_DIRECTIONS FOR THIS TASK_:
Once the line containing "p_mgr : ResourceManager.manager;" is found in the entries below, reproduce it and every line after it, stopping at and including the line containing "Definition signal_handler (instance"; reproduce nothing else, and keep each line exact.

[Collected data]
------------

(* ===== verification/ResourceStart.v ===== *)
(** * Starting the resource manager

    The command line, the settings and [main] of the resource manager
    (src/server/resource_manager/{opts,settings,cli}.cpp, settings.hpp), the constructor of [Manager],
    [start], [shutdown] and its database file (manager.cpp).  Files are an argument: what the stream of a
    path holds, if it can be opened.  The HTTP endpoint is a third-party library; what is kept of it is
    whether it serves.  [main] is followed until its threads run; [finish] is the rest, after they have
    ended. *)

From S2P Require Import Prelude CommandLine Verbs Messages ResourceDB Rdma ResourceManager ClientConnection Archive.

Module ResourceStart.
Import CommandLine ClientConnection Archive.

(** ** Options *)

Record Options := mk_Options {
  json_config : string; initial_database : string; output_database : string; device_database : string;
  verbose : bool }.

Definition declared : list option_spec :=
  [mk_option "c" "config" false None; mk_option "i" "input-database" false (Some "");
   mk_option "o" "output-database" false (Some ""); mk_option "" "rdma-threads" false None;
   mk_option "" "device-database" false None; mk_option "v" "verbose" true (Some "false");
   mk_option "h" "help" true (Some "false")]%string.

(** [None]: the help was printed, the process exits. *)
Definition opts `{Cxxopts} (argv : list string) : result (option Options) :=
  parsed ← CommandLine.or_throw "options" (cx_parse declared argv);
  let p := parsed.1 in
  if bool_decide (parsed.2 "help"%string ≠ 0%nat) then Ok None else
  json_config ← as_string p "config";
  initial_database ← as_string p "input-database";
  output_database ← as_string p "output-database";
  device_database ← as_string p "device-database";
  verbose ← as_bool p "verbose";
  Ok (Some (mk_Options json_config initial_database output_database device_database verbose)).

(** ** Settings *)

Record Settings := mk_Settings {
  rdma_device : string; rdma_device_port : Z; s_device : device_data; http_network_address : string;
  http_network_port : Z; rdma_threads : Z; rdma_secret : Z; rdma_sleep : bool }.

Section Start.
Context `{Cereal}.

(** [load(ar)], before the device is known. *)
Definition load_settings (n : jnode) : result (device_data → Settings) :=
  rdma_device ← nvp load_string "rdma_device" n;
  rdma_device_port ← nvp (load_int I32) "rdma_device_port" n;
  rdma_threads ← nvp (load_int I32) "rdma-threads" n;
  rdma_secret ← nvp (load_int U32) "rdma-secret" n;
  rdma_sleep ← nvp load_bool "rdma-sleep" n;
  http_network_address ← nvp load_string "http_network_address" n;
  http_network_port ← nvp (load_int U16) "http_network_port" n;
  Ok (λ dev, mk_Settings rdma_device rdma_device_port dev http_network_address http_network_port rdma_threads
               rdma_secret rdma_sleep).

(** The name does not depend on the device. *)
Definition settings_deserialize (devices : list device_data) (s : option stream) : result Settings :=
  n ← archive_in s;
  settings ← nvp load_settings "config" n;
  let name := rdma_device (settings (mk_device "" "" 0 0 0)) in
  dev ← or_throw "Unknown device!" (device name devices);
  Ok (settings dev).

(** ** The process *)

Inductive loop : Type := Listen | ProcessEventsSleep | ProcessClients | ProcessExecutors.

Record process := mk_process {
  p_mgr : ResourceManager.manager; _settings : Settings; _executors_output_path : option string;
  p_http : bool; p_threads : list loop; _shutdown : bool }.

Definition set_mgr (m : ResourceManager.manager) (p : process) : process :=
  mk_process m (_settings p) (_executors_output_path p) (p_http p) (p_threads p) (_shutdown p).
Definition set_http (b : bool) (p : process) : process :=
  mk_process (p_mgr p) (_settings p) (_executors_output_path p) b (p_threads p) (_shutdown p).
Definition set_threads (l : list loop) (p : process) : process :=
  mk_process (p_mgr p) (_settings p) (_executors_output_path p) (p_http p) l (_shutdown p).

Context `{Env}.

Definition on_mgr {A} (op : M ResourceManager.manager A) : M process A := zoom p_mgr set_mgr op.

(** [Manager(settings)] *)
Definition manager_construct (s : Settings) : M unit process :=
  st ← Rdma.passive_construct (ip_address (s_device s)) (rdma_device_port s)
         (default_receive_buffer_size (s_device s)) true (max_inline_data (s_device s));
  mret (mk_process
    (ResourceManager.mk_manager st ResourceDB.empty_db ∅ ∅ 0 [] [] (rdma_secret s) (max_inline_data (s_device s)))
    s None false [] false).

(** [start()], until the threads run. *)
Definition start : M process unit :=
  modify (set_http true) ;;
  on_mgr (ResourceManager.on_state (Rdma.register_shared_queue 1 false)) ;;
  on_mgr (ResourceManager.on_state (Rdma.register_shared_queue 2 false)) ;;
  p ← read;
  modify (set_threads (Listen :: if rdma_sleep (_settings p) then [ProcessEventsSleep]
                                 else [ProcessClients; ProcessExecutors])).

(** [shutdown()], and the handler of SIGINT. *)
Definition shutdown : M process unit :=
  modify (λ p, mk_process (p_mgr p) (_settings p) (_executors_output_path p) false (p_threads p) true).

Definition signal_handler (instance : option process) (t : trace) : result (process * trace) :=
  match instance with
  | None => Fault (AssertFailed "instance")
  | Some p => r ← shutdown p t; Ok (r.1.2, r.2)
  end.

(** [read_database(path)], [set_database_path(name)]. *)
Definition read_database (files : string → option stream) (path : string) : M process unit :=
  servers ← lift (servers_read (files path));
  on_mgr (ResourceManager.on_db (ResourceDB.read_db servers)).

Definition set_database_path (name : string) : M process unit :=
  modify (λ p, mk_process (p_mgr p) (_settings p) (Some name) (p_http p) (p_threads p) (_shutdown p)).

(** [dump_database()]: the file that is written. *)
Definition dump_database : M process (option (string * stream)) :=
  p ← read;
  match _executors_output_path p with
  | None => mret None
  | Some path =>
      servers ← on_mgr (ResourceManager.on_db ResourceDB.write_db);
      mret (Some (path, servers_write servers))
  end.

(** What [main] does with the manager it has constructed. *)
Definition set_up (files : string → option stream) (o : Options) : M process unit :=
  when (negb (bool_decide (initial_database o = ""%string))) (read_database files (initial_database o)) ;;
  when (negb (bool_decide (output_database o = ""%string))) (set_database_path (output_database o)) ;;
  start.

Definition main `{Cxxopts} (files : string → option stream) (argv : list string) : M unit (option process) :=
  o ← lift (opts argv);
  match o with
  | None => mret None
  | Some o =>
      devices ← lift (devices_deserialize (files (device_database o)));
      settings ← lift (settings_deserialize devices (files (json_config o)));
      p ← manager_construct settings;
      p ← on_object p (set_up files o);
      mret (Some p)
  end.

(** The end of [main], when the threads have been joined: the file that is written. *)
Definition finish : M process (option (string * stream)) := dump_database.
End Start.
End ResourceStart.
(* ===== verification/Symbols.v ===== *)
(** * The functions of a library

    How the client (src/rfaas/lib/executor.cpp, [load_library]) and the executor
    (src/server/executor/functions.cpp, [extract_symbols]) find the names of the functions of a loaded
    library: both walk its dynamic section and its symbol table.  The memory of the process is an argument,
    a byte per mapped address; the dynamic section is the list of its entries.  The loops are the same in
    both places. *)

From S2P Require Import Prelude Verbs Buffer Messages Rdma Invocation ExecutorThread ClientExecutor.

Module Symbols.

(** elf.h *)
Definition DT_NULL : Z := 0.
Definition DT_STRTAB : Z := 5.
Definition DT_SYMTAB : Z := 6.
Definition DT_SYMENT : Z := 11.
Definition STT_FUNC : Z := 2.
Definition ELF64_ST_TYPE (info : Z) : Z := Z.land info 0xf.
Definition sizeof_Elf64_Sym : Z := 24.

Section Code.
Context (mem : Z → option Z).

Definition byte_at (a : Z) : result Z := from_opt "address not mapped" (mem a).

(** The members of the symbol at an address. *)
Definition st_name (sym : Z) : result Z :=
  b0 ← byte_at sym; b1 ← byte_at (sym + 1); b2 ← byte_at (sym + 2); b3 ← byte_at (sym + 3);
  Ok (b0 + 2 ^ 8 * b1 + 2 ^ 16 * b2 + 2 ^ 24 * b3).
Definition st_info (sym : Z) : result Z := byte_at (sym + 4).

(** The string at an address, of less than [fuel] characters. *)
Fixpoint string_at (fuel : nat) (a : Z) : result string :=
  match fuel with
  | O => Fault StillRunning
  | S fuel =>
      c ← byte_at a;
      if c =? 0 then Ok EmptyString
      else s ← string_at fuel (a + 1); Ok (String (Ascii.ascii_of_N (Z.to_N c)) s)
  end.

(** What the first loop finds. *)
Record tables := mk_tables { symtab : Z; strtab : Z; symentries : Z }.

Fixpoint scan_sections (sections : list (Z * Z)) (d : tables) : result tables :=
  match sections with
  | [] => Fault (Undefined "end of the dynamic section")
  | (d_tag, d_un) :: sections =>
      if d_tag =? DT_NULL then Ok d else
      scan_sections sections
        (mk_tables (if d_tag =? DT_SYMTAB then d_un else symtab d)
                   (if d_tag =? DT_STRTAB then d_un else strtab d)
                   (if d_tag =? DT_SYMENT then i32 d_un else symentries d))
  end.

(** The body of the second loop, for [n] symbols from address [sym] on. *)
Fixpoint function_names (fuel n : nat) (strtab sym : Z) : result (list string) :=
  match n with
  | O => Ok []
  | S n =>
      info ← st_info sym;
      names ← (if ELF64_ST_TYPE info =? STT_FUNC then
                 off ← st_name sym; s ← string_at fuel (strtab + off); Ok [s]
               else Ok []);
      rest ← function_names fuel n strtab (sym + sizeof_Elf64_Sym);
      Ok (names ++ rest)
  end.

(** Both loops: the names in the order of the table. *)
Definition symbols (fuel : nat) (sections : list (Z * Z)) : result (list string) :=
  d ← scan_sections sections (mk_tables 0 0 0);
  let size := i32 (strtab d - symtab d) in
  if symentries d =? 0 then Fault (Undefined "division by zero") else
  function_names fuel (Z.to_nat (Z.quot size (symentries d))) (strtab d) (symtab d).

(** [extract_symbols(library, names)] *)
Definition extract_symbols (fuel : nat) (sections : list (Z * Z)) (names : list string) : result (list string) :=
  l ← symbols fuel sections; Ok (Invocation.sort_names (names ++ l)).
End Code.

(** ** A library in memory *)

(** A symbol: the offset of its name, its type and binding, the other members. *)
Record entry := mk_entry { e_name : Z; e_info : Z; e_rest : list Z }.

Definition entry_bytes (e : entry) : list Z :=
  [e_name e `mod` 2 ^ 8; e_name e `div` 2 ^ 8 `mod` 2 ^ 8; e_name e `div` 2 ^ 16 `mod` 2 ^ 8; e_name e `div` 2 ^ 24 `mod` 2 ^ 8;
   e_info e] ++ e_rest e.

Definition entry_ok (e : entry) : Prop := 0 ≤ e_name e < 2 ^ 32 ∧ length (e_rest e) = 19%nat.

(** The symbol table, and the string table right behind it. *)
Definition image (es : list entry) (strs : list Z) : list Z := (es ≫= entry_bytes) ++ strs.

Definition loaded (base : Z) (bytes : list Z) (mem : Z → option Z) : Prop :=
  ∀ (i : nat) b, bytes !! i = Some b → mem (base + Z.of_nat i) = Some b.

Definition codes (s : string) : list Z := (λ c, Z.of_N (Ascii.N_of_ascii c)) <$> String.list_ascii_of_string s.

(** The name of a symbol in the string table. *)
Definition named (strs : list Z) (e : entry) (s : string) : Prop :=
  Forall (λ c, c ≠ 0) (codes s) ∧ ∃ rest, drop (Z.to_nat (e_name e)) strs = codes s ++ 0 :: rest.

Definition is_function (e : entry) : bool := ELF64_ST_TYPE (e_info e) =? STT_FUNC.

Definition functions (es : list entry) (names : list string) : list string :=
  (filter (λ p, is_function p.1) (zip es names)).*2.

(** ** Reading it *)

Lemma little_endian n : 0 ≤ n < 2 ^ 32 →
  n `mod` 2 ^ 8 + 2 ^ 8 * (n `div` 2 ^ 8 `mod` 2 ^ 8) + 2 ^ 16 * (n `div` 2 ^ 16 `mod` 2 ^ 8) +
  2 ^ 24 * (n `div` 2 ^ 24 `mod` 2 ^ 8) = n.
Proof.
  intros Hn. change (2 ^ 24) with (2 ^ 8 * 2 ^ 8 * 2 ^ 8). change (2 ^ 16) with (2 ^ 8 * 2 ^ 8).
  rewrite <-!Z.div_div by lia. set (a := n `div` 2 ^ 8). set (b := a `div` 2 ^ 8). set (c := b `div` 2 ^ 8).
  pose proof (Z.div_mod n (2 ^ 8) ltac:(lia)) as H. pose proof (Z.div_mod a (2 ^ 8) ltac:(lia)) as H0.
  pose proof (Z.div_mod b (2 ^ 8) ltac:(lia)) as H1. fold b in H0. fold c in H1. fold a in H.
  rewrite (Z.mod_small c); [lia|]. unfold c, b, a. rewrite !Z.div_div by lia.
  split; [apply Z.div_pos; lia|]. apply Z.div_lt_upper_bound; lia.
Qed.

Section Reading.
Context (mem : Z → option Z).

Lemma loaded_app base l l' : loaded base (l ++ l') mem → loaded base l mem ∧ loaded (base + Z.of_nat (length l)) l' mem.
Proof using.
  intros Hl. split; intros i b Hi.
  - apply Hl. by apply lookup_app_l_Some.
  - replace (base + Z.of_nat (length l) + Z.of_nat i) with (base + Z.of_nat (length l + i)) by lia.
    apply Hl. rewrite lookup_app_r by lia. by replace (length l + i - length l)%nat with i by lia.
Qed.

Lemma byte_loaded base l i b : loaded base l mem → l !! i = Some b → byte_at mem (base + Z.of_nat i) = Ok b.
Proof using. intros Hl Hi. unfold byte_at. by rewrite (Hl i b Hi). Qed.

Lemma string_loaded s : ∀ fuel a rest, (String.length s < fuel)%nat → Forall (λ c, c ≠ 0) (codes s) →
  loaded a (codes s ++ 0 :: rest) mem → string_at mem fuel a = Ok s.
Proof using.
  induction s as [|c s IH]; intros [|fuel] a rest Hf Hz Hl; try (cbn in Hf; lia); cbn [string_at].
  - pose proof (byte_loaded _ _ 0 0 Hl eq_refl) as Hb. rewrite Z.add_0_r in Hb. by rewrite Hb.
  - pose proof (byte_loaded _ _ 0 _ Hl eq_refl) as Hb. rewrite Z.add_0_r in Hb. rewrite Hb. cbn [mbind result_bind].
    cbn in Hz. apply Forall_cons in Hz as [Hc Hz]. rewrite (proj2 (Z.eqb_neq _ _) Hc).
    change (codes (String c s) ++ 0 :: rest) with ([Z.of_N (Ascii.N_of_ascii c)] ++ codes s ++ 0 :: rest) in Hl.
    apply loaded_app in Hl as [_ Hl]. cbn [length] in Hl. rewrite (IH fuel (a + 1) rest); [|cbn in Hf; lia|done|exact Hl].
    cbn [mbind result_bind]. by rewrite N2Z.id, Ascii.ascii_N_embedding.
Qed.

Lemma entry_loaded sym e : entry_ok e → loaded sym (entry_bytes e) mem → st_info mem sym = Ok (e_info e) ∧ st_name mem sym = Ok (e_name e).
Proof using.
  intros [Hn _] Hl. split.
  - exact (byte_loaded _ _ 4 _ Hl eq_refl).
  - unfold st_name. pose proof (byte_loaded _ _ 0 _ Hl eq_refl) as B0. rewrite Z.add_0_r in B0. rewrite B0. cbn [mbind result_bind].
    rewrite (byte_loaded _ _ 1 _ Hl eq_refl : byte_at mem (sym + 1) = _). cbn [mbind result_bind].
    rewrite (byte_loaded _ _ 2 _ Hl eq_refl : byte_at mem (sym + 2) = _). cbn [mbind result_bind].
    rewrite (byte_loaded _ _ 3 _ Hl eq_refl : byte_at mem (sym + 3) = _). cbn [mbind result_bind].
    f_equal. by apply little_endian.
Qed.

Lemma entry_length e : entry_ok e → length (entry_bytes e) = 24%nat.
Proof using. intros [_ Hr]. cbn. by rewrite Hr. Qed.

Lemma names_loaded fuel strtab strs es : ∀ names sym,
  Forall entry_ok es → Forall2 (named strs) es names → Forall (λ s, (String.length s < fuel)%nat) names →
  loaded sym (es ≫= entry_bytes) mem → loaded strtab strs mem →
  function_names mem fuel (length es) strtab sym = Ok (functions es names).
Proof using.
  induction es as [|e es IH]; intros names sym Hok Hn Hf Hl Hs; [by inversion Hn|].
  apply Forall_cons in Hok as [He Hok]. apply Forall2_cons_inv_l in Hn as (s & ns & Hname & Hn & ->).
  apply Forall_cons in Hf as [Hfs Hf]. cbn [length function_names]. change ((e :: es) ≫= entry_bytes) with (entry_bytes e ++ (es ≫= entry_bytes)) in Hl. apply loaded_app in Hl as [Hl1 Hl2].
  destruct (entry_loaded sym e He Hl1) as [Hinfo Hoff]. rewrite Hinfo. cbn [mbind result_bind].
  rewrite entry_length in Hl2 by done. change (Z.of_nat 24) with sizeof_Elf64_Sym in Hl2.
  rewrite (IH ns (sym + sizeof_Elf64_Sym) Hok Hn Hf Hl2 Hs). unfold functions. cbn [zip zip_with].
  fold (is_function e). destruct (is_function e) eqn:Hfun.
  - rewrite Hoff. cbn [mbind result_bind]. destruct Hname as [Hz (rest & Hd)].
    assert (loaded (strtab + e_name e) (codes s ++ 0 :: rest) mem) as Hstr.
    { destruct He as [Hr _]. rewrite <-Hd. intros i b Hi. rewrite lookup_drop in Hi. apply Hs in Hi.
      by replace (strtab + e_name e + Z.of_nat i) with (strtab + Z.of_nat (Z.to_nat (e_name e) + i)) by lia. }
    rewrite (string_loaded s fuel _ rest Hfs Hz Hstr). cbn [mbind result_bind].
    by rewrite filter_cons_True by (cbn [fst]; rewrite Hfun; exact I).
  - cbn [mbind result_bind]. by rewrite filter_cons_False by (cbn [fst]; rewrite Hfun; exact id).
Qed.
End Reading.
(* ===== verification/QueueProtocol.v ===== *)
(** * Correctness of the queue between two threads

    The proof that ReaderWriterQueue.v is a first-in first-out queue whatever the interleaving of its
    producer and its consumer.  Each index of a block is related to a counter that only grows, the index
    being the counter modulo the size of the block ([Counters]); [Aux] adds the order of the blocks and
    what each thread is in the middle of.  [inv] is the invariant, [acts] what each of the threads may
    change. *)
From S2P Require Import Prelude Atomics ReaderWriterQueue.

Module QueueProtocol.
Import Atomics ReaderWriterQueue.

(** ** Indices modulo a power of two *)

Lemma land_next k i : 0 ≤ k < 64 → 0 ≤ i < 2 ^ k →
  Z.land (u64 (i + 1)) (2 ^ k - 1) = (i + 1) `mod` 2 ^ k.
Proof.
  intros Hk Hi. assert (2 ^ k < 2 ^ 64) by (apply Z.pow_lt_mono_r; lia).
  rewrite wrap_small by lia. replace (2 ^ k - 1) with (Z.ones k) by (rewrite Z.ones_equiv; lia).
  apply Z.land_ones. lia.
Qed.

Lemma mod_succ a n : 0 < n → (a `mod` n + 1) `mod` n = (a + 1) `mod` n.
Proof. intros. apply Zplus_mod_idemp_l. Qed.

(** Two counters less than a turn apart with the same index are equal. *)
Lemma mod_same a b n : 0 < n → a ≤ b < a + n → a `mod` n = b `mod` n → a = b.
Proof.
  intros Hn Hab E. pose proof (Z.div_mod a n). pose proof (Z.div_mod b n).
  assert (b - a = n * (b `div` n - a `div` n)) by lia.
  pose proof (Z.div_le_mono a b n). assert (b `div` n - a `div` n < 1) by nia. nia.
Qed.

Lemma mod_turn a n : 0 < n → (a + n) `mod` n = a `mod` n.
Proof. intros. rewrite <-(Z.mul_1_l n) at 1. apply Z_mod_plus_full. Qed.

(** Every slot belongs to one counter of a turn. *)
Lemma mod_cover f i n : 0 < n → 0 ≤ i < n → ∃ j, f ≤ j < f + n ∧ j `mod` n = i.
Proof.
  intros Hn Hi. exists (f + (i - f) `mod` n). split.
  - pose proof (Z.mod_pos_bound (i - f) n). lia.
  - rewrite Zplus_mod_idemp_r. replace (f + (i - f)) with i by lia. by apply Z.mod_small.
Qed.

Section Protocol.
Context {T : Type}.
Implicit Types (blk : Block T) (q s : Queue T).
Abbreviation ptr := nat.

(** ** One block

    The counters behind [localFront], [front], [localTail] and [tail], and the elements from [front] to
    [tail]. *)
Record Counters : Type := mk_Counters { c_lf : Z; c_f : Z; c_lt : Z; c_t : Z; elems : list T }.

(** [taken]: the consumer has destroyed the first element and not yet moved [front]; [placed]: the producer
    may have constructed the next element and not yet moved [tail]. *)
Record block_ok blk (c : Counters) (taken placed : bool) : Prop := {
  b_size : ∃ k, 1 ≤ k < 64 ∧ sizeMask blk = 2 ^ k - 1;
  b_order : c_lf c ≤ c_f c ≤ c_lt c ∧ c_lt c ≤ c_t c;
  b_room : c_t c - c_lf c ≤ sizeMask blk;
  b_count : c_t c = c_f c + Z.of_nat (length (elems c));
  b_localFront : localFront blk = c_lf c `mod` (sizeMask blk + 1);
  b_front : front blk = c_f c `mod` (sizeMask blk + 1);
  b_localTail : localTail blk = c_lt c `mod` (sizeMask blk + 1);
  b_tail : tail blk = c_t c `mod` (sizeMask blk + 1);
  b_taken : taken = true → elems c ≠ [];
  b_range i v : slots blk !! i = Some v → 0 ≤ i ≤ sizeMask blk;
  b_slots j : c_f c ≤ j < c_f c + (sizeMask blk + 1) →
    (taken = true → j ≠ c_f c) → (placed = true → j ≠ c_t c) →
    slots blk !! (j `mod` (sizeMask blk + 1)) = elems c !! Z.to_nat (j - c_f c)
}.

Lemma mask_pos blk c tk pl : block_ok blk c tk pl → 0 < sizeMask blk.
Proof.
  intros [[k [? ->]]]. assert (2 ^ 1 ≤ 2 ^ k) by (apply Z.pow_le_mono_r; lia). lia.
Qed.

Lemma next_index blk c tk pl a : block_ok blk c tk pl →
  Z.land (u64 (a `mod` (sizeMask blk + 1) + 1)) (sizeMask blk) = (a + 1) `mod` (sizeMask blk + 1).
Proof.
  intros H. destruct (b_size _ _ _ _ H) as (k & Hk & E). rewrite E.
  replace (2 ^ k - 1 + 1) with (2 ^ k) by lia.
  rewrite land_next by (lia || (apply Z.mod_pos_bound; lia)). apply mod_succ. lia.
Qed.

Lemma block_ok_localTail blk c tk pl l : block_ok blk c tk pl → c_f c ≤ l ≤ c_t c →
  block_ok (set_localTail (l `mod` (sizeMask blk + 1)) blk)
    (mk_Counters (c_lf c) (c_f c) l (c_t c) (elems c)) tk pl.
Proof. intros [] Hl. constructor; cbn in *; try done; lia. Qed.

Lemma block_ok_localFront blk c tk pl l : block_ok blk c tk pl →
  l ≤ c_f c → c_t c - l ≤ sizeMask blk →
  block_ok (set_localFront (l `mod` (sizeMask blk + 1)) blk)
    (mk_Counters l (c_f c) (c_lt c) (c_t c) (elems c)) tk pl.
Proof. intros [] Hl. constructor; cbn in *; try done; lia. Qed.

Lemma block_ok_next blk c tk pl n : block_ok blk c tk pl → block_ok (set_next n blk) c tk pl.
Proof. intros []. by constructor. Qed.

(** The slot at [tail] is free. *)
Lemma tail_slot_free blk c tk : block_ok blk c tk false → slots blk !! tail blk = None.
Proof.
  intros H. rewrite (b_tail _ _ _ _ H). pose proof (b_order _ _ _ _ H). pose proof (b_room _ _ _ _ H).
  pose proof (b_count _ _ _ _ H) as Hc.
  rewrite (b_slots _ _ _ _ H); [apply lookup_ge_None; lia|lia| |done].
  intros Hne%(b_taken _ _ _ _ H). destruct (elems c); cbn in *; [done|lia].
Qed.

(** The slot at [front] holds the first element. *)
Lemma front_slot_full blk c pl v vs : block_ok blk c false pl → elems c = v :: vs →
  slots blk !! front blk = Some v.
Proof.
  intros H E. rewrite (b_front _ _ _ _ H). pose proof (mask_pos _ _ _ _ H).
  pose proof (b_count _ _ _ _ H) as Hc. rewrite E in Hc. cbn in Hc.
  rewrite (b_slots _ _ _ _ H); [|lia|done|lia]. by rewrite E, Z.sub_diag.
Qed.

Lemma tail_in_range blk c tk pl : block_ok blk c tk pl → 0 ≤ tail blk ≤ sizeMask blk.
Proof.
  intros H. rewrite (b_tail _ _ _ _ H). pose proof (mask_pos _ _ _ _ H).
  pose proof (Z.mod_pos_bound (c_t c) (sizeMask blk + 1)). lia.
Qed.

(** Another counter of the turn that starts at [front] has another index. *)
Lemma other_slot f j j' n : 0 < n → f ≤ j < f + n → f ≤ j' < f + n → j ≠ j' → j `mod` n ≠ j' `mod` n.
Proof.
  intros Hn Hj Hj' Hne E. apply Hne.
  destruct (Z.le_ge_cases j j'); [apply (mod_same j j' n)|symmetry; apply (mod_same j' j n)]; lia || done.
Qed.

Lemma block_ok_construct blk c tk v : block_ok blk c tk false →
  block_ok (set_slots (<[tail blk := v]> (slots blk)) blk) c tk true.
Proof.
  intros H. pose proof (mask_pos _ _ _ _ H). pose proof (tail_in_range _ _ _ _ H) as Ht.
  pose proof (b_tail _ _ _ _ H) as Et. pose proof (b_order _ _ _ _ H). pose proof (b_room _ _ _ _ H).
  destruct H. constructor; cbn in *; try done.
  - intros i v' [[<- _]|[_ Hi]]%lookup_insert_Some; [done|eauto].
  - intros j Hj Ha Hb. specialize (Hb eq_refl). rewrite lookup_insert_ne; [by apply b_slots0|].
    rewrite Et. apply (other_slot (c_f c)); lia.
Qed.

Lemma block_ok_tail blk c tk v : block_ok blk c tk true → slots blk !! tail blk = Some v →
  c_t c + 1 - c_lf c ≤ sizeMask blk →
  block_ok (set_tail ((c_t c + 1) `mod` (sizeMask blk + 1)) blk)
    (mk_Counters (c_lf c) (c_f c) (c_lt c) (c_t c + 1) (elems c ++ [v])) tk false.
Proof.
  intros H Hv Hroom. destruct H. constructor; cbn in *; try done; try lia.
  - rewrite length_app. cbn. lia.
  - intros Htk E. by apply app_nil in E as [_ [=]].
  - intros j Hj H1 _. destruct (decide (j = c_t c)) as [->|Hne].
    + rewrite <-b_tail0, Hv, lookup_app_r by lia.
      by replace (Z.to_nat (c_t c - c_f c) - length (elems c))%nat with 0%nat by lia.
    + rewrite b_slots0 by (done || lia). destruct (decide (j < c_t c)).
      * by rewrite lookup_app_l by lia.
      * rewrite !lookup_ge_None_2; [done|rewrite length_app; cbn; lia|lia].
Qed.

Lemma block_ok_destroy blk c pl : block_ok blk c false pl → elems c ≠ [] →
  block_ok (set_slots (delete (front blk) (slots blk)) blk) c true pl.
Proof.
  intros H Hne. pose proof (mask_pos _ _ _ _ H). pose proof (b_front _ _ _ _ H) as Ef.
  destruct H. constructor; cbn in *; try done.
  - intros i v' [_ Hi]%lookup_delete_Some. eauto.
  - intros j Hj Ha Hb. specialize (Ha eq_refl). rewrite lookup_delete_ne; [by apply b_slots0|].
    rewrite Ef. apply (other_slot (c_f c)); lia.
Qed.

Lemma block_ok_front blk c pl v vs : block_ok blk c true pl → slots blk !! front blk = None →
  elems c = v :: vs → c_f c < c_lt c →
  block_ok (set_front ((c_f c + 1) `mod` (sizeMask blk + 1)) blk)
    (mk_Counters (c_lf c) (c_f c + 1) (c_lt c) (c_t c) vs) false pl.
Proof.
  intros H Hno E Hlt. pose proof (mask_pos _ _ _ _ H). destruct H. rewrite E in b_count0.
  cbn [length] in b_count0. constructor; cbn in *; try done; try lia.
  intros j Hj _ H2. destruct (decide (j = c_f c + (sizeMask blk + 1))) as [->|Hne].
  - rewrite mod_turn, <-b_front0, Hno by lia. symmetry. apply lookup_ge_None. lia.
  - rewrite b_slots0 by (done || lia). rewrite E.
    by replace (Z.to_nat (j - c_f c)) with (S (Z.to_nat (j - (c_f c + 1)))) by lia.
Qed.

------------

_YOUR SOLUTION_:
  p_mgr : ResourceManager.manager; _settings : Settings; _executors_output_path : option string;
  p_http : bool; p_threads : list loop; _shutdown : bool }.

Definition set_mgr (m : ResourceManager.manager) (p : process) : process :=
  mk_process m (_settings p) (_executors_output_path p) (p_http p) (p_threads p) (_shutdown p).
Definition set_http (b : bool) (p : process) : process :=
  mk_process (p_mgr p) (_settings p) (_executors_output_path p) b (p_threads p) (_shutdown p).
Definition set_threads (l : list loop) (p : process) : process :=
  mk_process (p_mgr p) (_settings p) (_executors_output_path p) (p_http p) l (_shutdown p).

Context `{Env}.

Definition on_mgr {A} (op : M ResourceManager.manager A) : M process A := zoom p_mgr set_mgr op.

(** [Manager(settings)] *)
Definition manager_construct (s : Settings) : M unit process :=
  st ← Rdma.passive_construct (ip_address (s_device s)) (rdma_device_port s)
         (default_receive_buffer_size (s_device s)) true (max_inline_data (s_device s));
  mret (mk_process
    (ResourceManager.mk_manager st ResourceDB.empty_db ∅ ∅ 0 [] [] (rdma_secret s) (max_inline_data (s_device s)))
    s None false [] false).

(** [start()], until the threads run. *)
Definition start : M process unit :=
  modify (set_http true) ;;
  on_mgr (ResourceManager.on_state (Rdma.register_shared_queue 1 false)) ;;
  on_mgr (ResourceManager.on_state (Rdma.register_shared_queue 2 false)) ;;
  p ← read;
  modify (set_threads (Listen :: if rdma_sleep (_settings p) then [ProcessEventsSleep]
                                 else [ProcessClients; ProcessExecutors])).

(** [shutdown()], and the handler of SIGINT. *)
Definition shutdown : M process unit :=
  modify (λ p, mk_process (p_mgr p) (_settings p) (_executors_output_path p) false (p_threads p) true).

Definition signal_handler (instance : option process) (t : trace) : result (process * trace) :=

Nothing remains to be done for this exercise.